Eccellenza Reverendissima,
in questa giornata di festa per il Suo ingresso ufficiale alla guida della Diocesi di Piacenza – Bobbio, la nostra comunità La accoglie con un sentimento di gioia, speranza e fiducia che ho l'onore, come Sindaco e Presidente della Provincia, di condividere con Lei nel porgerLe il più caloroso benvenuto.

Le tappe che hanno contraddistinto, simbolicamente, il Suo percorso di avvicinamento alla Cattedrale, Le hanno permesso di toccare con mano la ricchezza della storia bimillenaria e del patrimonio culturale di questo territorio, il volto più autentico della carità cristiana, la dimensione umana e spirituale nell'incontro con i sacerdoti e l'abbraccio, carico di affetto e di entusiasmo, dei giovani che l'hanno accompagnata verso piazza Duomo.

Con la stessa, spontanea immediatezza, Piacenza si presenta oggi al suo nuovo Vescovo, rispondendo con convinzione a quell'appello così significativo che ha voluto rivolgerci, pubblicamente, a pochi giorni dalla Sua nomina: “Possiamo camminare insieme”. Nel Suo richiamo all'importanza delle relazioni e della condivisione, abbiamo ritrovato il senso profondo della coesione sociale e della collaborazione a cui monsignor Gianni Ambrosio, in questi anni, ci ha costantemente esortato e che oggi rinnoviamo, insieme a Lei, con convinta adesione e consapevolezza.

Con umiltà Le chiediamo di aiutarci sempre, nel porre l'amore e l'altruismo al centro della nostra azione, a fare breccia nel muro dell'indifferenza. Ci rivolgiamo a Lei perché possa sostenerci nell'impegno a coltivare il dialogo, a superare gli steccati del pregiudizio, a far sì che nessuno debba essere lasciato solo nella sofferenza.
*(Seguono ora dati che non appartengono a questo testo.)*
(** * School fee management (sfms): fee, due and payment computations

    A shallow embedding of the fee / discount / balance logic that lives in
    the dashboard pages of the application, and of the hosted relational
    store those pages talk to through the query builder.

    Conventions of the embedding.
    - A JavaScript [number] that holds an amount is the rational it denotes,
      a [Q]; equality of amounts is [==].  The sums and differences of the
      pages are those of binary64: the exact result rounded to the nearest
      number of 53 significant bits, ties to even ([Binary64.round]).  The
      exponent is not bounded, so overflow to infinity and underflow are
      left out, as are [NaN], the infinities and the negative zero.
    - A nullable or optional field is an [option]; [a || d] on numbers is
      [jsOr], truthiness of a string is [truthyStr].
    - A JavaScript object used as a dictionary is a [gmap string _].
    - A string is the sequence of the UTF-8 bytes of its text.
    - [new Date(s).getTime()] belongs to the runtime, not to the pages: it is
      the method of the class [JsDate], [None] standing for [NaN]; so do
      [parseFloat] and [Number] ([JsParse]) and [localeCompare]
      ([JsLocale]).
    - The store carries out the requests it is sent.  The pages read fee
      types through their fee links, and payments and fee links through
      their students, which the store allows along foreign keys only; what a
      delete does to rows that still refer to the deleted one is the
      store's choice, and the properties of the deletions are stated for
      rows to which nothing refers any more. *)

From Stdlib Require Import ZArith QArith Qround Qpower Qabs Lqa Lia Bool Ascii String List.
From Stdlib Require Import Permutation.
From stdpp Require Import base option list gmap strings pretty relations.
Questa è l'identità di cui, con orgoglio, vorremmo poterLe mostrare il volto. Dietro la proverbiale riservatezza e discrezione, la nostra gente sa rivelare un animo generoso e una sensibilità concreta nei confronti di chi versa in condizioni di disagio e difficoltà. Confidiamo nel Suo esempio e nel Suo insegnamento, Eccellenza, affinché possa non venire meno questa attenzione nei confronti dell'altro, questo desiderio di reciproco scambio e supporto di cui abbiamo riscoperto, nel durissimo impatto della pandemia, il valore e l'essenzialità.

A Lei, dunque, affidiamo oggi quella che speriamo possa sentire sin d'ora la Sua casa e la Sua famiglia: un territorio in stretta correlazione con la propria Diocesi, di cui le comunità parrocchiali, il tessuto associativo e il mondo del volontariato rappresentano la linfa vitale. Una città antica, fiera del proprio appellativo di Primogenita d'Italia e della Medaglia d'Oro al Valor Militare, conferita per il sacrificio in difesa dei princìpi universali e irrinunciabili della libertà e della democrazia.

Le siamo riconoscenti, Eccellenza, per aver accettato di condividere con noi parte del Suo cammino, onorati di poter salutare il Suo insediamento nel luogo che più di ogni altro è, per tutti i piacentini, simbolo di fede. A due settimane dalla Sua ordinazione nella Cattedrale di Treviso, cui l'intera comunità piacentina è stata idealmente partecipe, Le rinnoviamo il più sincero benvenuto.